Top of EXERCISE INPUT

(** C30. On the uniform grid of [2^k] shards the general machinery is the
    indexed one: the paths partition the addresses, an address routes to the
    shard numbered by its top bits, the application root is the root of the row
    of shard roots, and the indexed membership path of every shard leads to it.
    The genesis grid is the case of 6 bits. *)
Theorem uniform_grid_agrees :
  forall (S2 : Sha256) (k : nat) (roots : Z -> option bytes), (k <= 31)%nat ->
  let g := fun i => default ZERO_ROOT (roots (Z.of_nat i)) in
  partition (grid_paths k) /\
  (forall data : bytes, address_shard_index data (grid_paths k) = Z.to_nat (shard_index data k)) /\
  omap shard_bit_path_from_prefix (genesis_grid_prefixes 0) = grid_paths 6 /\
  exists root, app_root_from_shards k roots = Ok root /\
    app_root_from_shard_paths (zip (grid_paths k) (g <$> seq 0 (2 ^ k))) = Ok root /\
    (forall i, (i < 2 ^ k)%nat -> exists sibs, app_membership_path k (Z.of_nat i) roots = Ok sibs /\
       length sibs = k /\ app_root_from_shard (Z.of_nat i) (g i) sibs = root).
Proof.
  intros S2 k roots Hk g. split; [apply grid_partition|]. split; [intros data; apply grid_route; lia|]. split; [exact genesis_grid|].
  exists (pnode g k 0). unfold app_root_from_shards, app_membership_path, shard_row. rewrite (proj2 (Nat.ltb_ge 31 k)) by lia.
  split; [apply fold_row_spec|]. split.
  - assert (Ez : zip (grid_paths k) (g <$> seq 0 (2 ^ k)) = grid k g) by (unfold grid_paths, grid; by rewrite zip_with_fmap_l, zip_with_fmap_r, zip_with_diag).
    rewrite Ez. rewrite (app_root_ok k).
    + f_equal. rewrite <- (grid_root k g 0). done.
    + unfold free. replace (grid k g).*1 with (grid_paths k) by (unfold grid; by rewrite <- list_fmap_compose). apply grid_free.
    + apply Forall_fmap, Forall_forall. intros j _. simpl. by rewrite length_level_bits.
  - intros i Hi. by apply sibling_row_spec.
Qed.

Lemma uniform_grid_agrees_witness :
  exists root, app_root_from_shards (H := demo_sha256) 2 (fun i => Some (replicate 32 (z2b i))) = Ok root /\
    exists sibs, app_membership_path (H := demo_sha256) 2 1 (fun i => Some (replicate 32 (z2b i))) = Ok sibs /\
      app_root_from_shard (H := demo_sha256) 1 (replicate 32 x01) sibs = root.
Proof.
  destruct (uniform_grid_agrees demo_sha256 2 (fun i => Some (replicate 32 (z2b i)))) as (_ & _ & _ & root & E & _ & Hm); [lia|].
  exists root. split; [exact E|]. destruct (Hm 1%nat) as (sibs & Es & _ & Er); [simpl; lia|]. exists sibs. split; [exact Es|exact Er].
Defined.
(** ** Addressing *)

Record ShardKey : Type := mkShardKey { l1 : bytes; l2 : bytes }.
#[global] Instance ShardKey_eq_dec : EqDecision ShardKey.
Proof. solve_decision. Defined.
#[global] Program Instance ShardKey_countable : Countable ShardKey :=
  inj_countable' (fun k => (l1 k, l2 k)) (fun p => mkShardKey p.1 p.2) _.
Next Obligation. by intros []. Qed.

Record Location : Type := mkLocation { app_address : bytes; data_address : bytes }.
#[global] Instance Location_eq_dec : EqDecision Location.
Proof. solve_decision. Defined.
#[global] Program Instance Location_countable : Countable Location :=
  inj_countable' (fun l => (app_address l, data_address l)) (fun p => mkLocation p.1 p.2) _.
Next Obligation. by intros []. Qed.

(** [Location::from_id] and [to_id] *)
Definition from_id (id : bytes) : Location := mkLocation (take 32 id) (drop 32 id).
Definition to_id (l : Location) : bytes := app_address l ++ data_address l.

(** The output stream of SHAKE256. *)
Class Shake256 := shake : bytes -> nat -> byte.

(** [get_bloom_filter_indices]: distinct positions of the stream, kept sorted.
    The digest is the part of the stream read so far.  [fuel] bounds the rounds;
    the loop goes on while the stream repeats itself. *)
Fixpoint insert_sorted (p : bytes) (l : list bytes) : list bytes :=
  match l with
  | [] => [p]
  | x :: l' => if be_Z p <? be_Z x then p :: l else x :: insert_sorted p l'
  end.
Fixpoint bloom_loop (stream : nat -> byte) (pos_size k fuel : nat) (indices : list bytes) (actual_k i : nat) : outcome (list bytes) :=
  if (length indices <? k)%nat && (i <? actual_k)%nat then
    match fuel with
    | O => Panic
    | S fuel' =>
        let position := stream <$> seq (pos_size * i) pos_size in
        if bool_decide (position ∈ indices) then bloom_loop stream pos_size k fuel' indices (S actual_k) (S i)
        else bloom_loop stream pos_size k fuel' (insert_sorted position indices) actual_k (S i)
    end
  else Ok indices.
Definition BLOOM_FUEL : nat := 1024.
Definition get_bloom_filter_indices `{Shake256} (data : bytes) (bit_length : Z) (k : nat) : outcome bytes :=
  match data with
  | [] => Ok (replicate 3 x00)
  | b :: _ =>
      if (0x3f <? b2z b) || forallb (fun b => b2z b =? 0) data then Ok (replicate 3 x00)
      else
        let size := Z.log2_up bit_length in
        indices ← bloom_loop (shake data) (Z.to_nat (size / 8)) k BLOOM_FUEL [] k 0;
        Ok (resize 3 x00 (concat indices))
  end.

(** [shard_key_for_location] *)
Definition shard_key_for_location `{Shake256} (location : Location) : outcome ShardKey :=
  bits ← get_bloom_filter_indices (app_address location) 256 3;
  Ok (mkShardKey bits (app_address location)).

(** ** The store and the forest *)

(** The writes of a transaction: raw keys, the index of roots, the manifest of a
    split application, a blob and the commitment of a shard. *)
Inductive write : Type :=
| WSet (key value : bytes)
| WDelete (key : bytes)
| WRootVersion (phase : nat) (shard_id root : bytes) (version frame : Z)
| WManifest (phase : nat) (app root : bytes) (manifest : list (bytes * bytes * Z)) (frame : Z)
| WBlob (phase : nat) (shard : ShardKey) (id blob : bytes) (version : Z)
| WShardCommit (frame : Z) (phase : nat) (shard_address root : bytes).

(** A phase tree of the forest ([TreeId::shard_phase]). *)
Abbreviation tree := (bytes * nat)%type.

(** What the hypergraph calls of [HypergraphStore].  A transaction is a write batch:
    its [get] ([RocksTxn::get] in quil-store/src/hypergraph.rs, [OverlayTxn::get] in
    quil-store/src/overlay.rs) reads the database, not the writes staged in it, so
    [txn_get] takes the database. *)
Class HypergraphStore : Type := {
  Db : Type;
  new_transaction : Db -> outcome unit;
  get_root_commits : Db -> Z -> outcome (gmap ShardKey (list bytes));
  load_vertex_underlying_raw : Db -> nat -> ShardKey -> bytes -> outcome (option bytes);
  txn_get : Db -> bytes -> outcome (option bytes);
  txn_commit : Db -> list write -> outcome Db;
}.

(** What it calls of [Forest], which reads the same database. *)
Class ForestApi `{HypergraphStore} : Type := {
  read_head_version : Db -> tree -> outcome (option Z);
  shard_phase_root : Db -> tree -> Z -> outcome (option bytes);
  serve_value : Db -> tree -> Z -> bytes -> outcome (option bytes);
  commit_shard_phase_raw_staged : Db -> tree -> Z -> list (bytes * bytes) -> outcome (bytes * list (bytes * bytes));
  head_version_put : tree -> Z -> option (bytes * bytes);
  read_global_head_version : Db -> Z -> outcome (option Z);
  global_root : Db -> Z -> Z -> outcome (option bytes);
  commit_global_staged : Db -> Z -> Z -> list (bytes * AppEntry) -> outcome (list (bytes * bytes));
  global_head_version_put : Z -> Z -> option (bytes * bytes);
}.

(** ** The state *)

Abbreviation PhaseMap := (gmap (ShardKey * nat) (gmap bytes bytes)).

Record ShardMetadata : Type := mkShardMetadata { commitment : list bytes; leaf_count : Z; sm_size : Z }.

Inductive Mutation : Type :=
| AddVertex (location : Location) (data : bytes)
| RemoveVertex (location : Location)
| AddHyperedge (location : Location) (data : bytes)
| RemoveHyperedge (location : Location)
| RecordMutation (key : bytes) (value : option bytes).

Record HypergraphCrdt `{HypergraphStore} : Type := mkCrdt {
  db : Db;
  pending : PhaseMap;
  pending_blobs : PhaseMap;
  pending_records : gmap bytes (option bytes);
  sub_meta : gmap bytes (Z * Z);
  staged_sizes_base : gmap bytes (option (Z * Z));
  phase_versions : gmap tree Z;
  global_versions : gmap Z Z;
  forest_version : Z;
  unified_tree : bool;
  exact_sizes : bool;
  app_shard_prefixes : gmap bytes (list (list Z));
  app_shard_bit_paths : gmap bytes (list (list bool));
  shard_metadata : gmap ShardKey ShardMetadata;
}.

Arguments mkCrdt {_} db pending pending_blobs pending_records sub_meta staged_sizes_base phase_versions global_versions
  forest_version unified_tree exact_sizes app_shard_prefixes app_shard_bit_paths shard_metadata.

(** [PreparedMutations] *)
Record PreparedMutations : Type := mkPrepared {
  deltas : PhaseMap;
  blobs : PhaseMap;
  metadata : list (bytes * Z * Z);
  records : gmap bytes (option bytes);
}.
Definition no_mutations : PreparedMutations := mkPrepared ∅ ∅ [] ∅.

(** [map.get(&(shard, phase)).and_then(|m| m.get(id))] *)
Definition phase_get (m : PhaseMap) (shard : ShardKey) (phase : nat) (id : bytes) : option bytes :=
  m !! (shard, phase) ≫= (fun e => e !! id).
(** [map.entry((shard, phase)).or_default().insert(id, v)] *)
Definition phase_put (m : PhaseMap) (shard : ShardKey) (phase : nat) (id v : bytes) : PhaseMap :=
  <[(shard, phase) := <[id := v]> (default ∅ (m !! (shard, phase)))]> m.
(** [entry(phase).or_default().extend(entries)] for each phase of [new]. *)
Definition phase_extend (new old : PhaseMap) : PhaseMap :=
  union_with (fun n o => Some (n ∪ o)) new old.

Section crdt.
Context `{Sha512} `{Sha256} `{BigIntBytes} `{Shake256} {ST : HypergraphStore} {FA : ForestApi}.
Implicit Types (s : HypergraphCrdt) (p : PreparedMutations).

(** ** Layout and sizes *)

(** [app_prefixes] and [shard_bit_paths] *)
Definition app_prefixes s (app : bytes) : list (list Z) := default [[]] (app_shard_prefixes s !! app).
Definition shard_bit_paths s (app : bytes) : list (list bool) :=
  match app_shard_bit_paths s !! app with
  | Some bp => bp
  | None =>
      let prefixes := app_prefixes s app in
      if negb (bool_decide (prefixes = [])) && forallb (fun q => bool_decide (is_Some (shard_bit_path_from_prefix q))) prefixes
      then omap shard_bit_path_from_prefix prefixes
      else canonical_shard_bit_paths prefixes
  end.

(** [sub_shard_id_for] *)
Definition sub_shard_id_for s (app data_addr : bytes) : outcome bytes :=
  let prefixes := app_prefixes s app in
  if bool_decide (prefixes = [[]]) then Ok (addr_path_shard_id app [])
  else
    prefix ← unwrap (prefixes !! address_shard_index data_addr (shard_bit_paths s app));
    Ok (addr_path_shard_id app prefix).

(** [resolve_phase_version_checked] *)
Definition resolve_phase_version_checked s (t : tree) : outcome (option Z) :=
  match phase_versions s !! t with
  | Some v => Ok (Some v)
  | None => read_head_version (db s) t
  end.

(** [committed_leaf_size] *)
Definition leaf_tree s (app data : bytes) : outcome bytes :=
  if unified_tree s then Ok app else sub_shard_id_for s app data.
Definition committed_leaf_size s (app : bytes) (phase : nat) (data : bytes) : outcome (option Z) :=
  id ← leaf_tree s app data;
  head ← resolve_phase_version_checked s (id, phase);
  value ← serve_value (db s) (id, phase) (default (forest_version s) (head : option Z)) (shard_path_key_hash data);
  Ok (option_map (fun v => wrap_u64 (vertex_leaf_size v)) value).

(** [staged_tombstone_size] *)
Definition staged_tombstone_size s (shard : ShardKey) (phase : nat) (key : bytes) : outcome Z :=
  match phase_get (pending s) shard phase key with
  | Some value => Ok (wrap_u64 (vertex_leaf_size value))
  | None => size ← committed_leaf_size s (l2 shard) phase key; Ok (default 0 size)
  end.

(** ** Reads *)

(** [read_blob_checked] *)
Definition read_blob_checked s (shard : ShardKey) (phase : nat) (id : bytes) : outcome (option bytes) :=
  match phase_get (pending_blobs s) shard phase id with
  | Some b => Ok (Some b)
  | None => load_vertex_underlying_raw (db s) phase shard id
  end.

(** [get_vertex_data_checked] and [get_hyperedge_data_checked]: adds phase [a],
    removes phase [a + 1]. *)
Definition get_data_checked (a : nat) s (location : Location) : outcome (option bytes) :=
  shard ← shard_key_for_location location;
  removed ← read_blob_checked s shard (a + 1) (to_id location);
  match removed with
  | Some _ => Ok None
  | None =>
      b ← read_blob_checked s shard a (to_id location);
      Ok (match b with Some (_ :: _) => b | _ => None end)
  end.
Definition get_vertex_data_checked : HypergraphCrdt -> Location -> outcome (option bytes) := get_data_checked 0.
Definition get_hyperedge_data_checked : HypergraphCrdt -> Location -> outcome (option bytes) := get_data_checked 2.

(** [read_execution_record] *)
Definition read_execution_record s (key : bytes) : outcome (option bytes) :=
  match pending_records s !! key with
  | Some v => Ok v
  | None => _ ← new_transaction (db s); txn_get (db s) key
  end.

(** ** Preparing a batch *)

(** [PreparedMutations::read] *)
Definition prepared_read p s (shard : ShardKey) (phase : nat) (id : bytes) : outcome (option bytes) :=
  match phase_get (blobs p) shard phase id with
  | Some b => Ok (Some b)
  | None => read_blob_checked s shard phase id
  end.

(** [per_vertex_leaf] *)
Definition per_vertex_leaf (id blob : bytes) : bytes * bytes :=
  (if (64 <=? length id)%nat then take 32 (drop 32 id) else id, vertex_leaf_value blob).

(** [PreparedMutations::stage] *)
Definition stage p (shard : ShardKey) (phase : nat) (id blob : bytes) (tombstone_size : option Z) : PreparedMutations :=
  let leaf := match tombstone_size with
              | Some size => (take 32 (drop 32 id), sized_tombstone_leaf_value size)
              | None => per_vertex_leaf id blob
              end in
  mkPrepared (phase_put (deltas p) shard phase leaf.1 leaf.2) (phase_put (blobs p) shard phase id blob) (metadata p) (records p).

Bottom of EXERCISE INPUT

The required output is the stretch of entries above from the line containing "Class Shake256 := shake" through the line containing "match l with", reproduced exactly.

* **TASK RESULT**
Class Shake256 := shake : bytes -> nat -> byte.

(** [get_bloom_filter_indices]: distinct positions of the stream, kept sorted.
    The digest is the part of the stream read so far.  [fuel] bounds the rounds;
    the loop goes on while the stream repeats itself. *)
Fixpoint insert_sorted (p : bytes) (l : list bytes) : list bytes :=
  match l with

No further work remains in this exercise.